The launch was conducted by Mitsubishi Heavy Industries under contract to the Japan Aerospace Exploration Agency. In preparation for a planned launch on 17 May, the H-IIA rocket was rolled out to Pad 1 of the Yoshinobu Launch Complex at the Tanegashima Space Centre on 16 May 2010. It departed the assembly building at 21:01 UTC and arriving at the launch pad 24 minutes later at 21:25 UTC. The terminal countdown began at 11:30 UTC on 17 May and by 15:28, the loading of cryogenic propellant into the rocket's first and second stages had been completed. The launch attempt was scrubbed a few minutes before liftoff due to bad weather, but took place successfully at 21:58:22 UTC on 20 May 2010.

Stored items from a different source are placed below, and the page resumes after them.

(* ===== verification/Bundler.v ===== *)
(** The bundler ([crates/bundler]): the bundle transaction and the clients that
    send it; and its gRPC service ([crates/grpc/src/bundler.rs]): the periodic
    tasks and the requests that switch them or send a bundle at once. *)

From S2P Require Import Prelude Primitives.

(** ** Transactions, and what the bundler asks the node *)
Class TxLib := {
  AccessList : Type;
  no_access_list : AccessList;
  (** ABI encoding of a [handleOps] call *)
  encode_handle_ops : list UserOperationSigned → Address → bytes;
}.

Section transactions.
Context {TX : TxLib}.

Record CallTx := { ct_to : Address; ct_data : bytes; ct_access_list : option AccessList }.
Record Eip1559TransactionRequest := {
  t_to : option Address;
  t_from : option Address;
  t_data : option bytes;
  t_chain_id : option Z;
  t_max_priority_fee_per_gas : option U256;
  t_max_fee_per_gas : option U256;
  t_gas : option U256;
  t_nonce : option U256;
  t_value : option U256;
  t_access_list : AccessList;
}.
End transactions.

Inductive AccountStorage := RootHash (h : H256) | SlotValues (s : gmap string string).
Record ConditionalOptions := {
  known_accounts_of : gmap Address AccountStorage;
  block_number_min : option Z;
  block_number_max : option Z;
  timestamp_min : option Z;
  timestamp_max : option Z;
}.
Record LatestBlock := { lb_number : option Z; lb_timestamp : U256 }.
Record SimulatedTx := { st_error : option string; st_revert : option string }.
#[global, refine] Instance metrics_reputation_laws {R : Type} `{RL : ReputationEntryLaws R} : ReputationEntryLaws (MetricsHandler R) := {|
  rep_view x := rep_view x.(inner) |}.
Proof.
  - intros r. exact (get_entry_view r.(inner)).
  - intros r. exact (contains_entry_view r.(inner)).
  - intros r e. destruct (set_entry_view r.(inner) e) as (r' & Hs & Hv). simpl. unfold metered. rewrite Hs.
    by eexists.
  - intros r. exact (rep_entries_view r.(inner)).
  - intros E r. destruct (rep_clear_view E r.(inner)) as (r' & Hs & Hv). simpl. unfold through, metered.
    rewrite Hs. by eexists.
Defined.
End laws.

(** ** What the size gauge says *)
Section gauge.
Context {MT : MetricText} {S : Type} `{ML : MempoolLaws S}.
Implicit Types (self : MetricsHandler S).

Definition pool_size self : Z := Z.of_nat (size (view self.(inner)).(v_uos)).
(** by how much the gauge is too high *)
Definition drift self : Z := gauge MEMPOOL_SIZE self.(recorder) - pool_size self.

Lemma gauge_set_eq k x r : gauge k (gauge_set k x r) = x.
Proof. unfold gauge, gauge_set. simpl. by rewrite lookup_insert_eq. Qed.

(** calls of the other tables leave the operations and the gauge alone *)
Lemma drift_through {E A} (m : ST S E A) d :
  (∀ s, ∃ a f, acts view m s a f ∧ ∀ v, (f v).(v_uos) = v.(v_uos)) →
  preserves (λ x, drift x = d) (through m).
Proof.
  intros Hm self <-. destruct (Hm self.(inner)) as (a & f & (s' & Hs & Hv) & Hf).
  unfold through, metered, drift, pool_size. rewrite Hs. simpl. by rewrite Hv, Hf.
Qed.
Lemma with_index_uos t f v : (with_index t f v).(v_uos) = v.(v_uos).
Proof. by destruct t. Qed.
Lemma drift_hash_add t a h d : preserves (λ x, drift x = d) (hash_add t a h).
Proof. apply drift_through. intros s. do 2 eexists. split; [apply hash_add_law|apply with_index_uos]. Qed.
Lemma drift_remove_uo_hash t a h d : preserves (λ x, drift x = d) (remove_uo_hash t a h).
Proof. apply drift_through. intros s. do 2 eexists. split; [apply remove_uo_hash_law|apply with_index_uos]. Qed.
Lemma drift_set_code_hashes h cs d : preserves (λ x, drift x = d) (store_set_code_hashes h cs).
Proof. apply drift_through. intros s. do 2 eexists. by split; [apply set_code_hashes_law|]. Qed.
Lemma drift_remove_code_hashes h d : preserves (λ x, drift x = d) (remove_code_hashes h).
Proof.
  apply drift_through. intros s. destruct (remove_code_hashes_law s h) as [b Hb]. do 2 eexists. by split; [exact Hb|].
Qed.
Lemma drift_clear_table {E} t d :
  t ≠ TUserOperations → preserves (λ x, drift x = d) (clear_table (E:=E) t).
Proof.
  intros Ht. apply drift_through. intros s. do 2 eexists. split; [apply clear_table_law|].
  intros v. destruct t as [|t|]; [done| |done]. apply with_index_uos.
Qed.
Lemma drift_when {A B} (o : option A) (f : A → ST (MetricsHandler S) MempoolErrorKind B) d :
  (∀ a, preserves (λ x, drift x = d) (f a)) → preserves (λ x, drift x = d) (when_some o f).
Proof. intros Hf. destruct o; simpl; [|by apply preserves_ret]. apply preserves_bind; [done|]. intros; by apply preserves_ret. Qed.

Negai was deployed from a JAXA Picosatellite Deployer attached to the second stage of the H-IIA 202 rocket used in the launch of the Akatsuki spacecraft towards Venus. Negai shared its dispenser with the K-Sat satellite, whilst a second dispenser contained Waseda-SAT2. The three CubeSats separated into low Earth orbit (LEO) during a coast phase of the launch, between the first and second burns of the second stage. The rocket then continued to Heliocentric orbit, where it deployed Akatsuki, along with the IKAROS and UNITEC-1 spacecraft.

Negai’s orbit decayed on June 28th, 2010.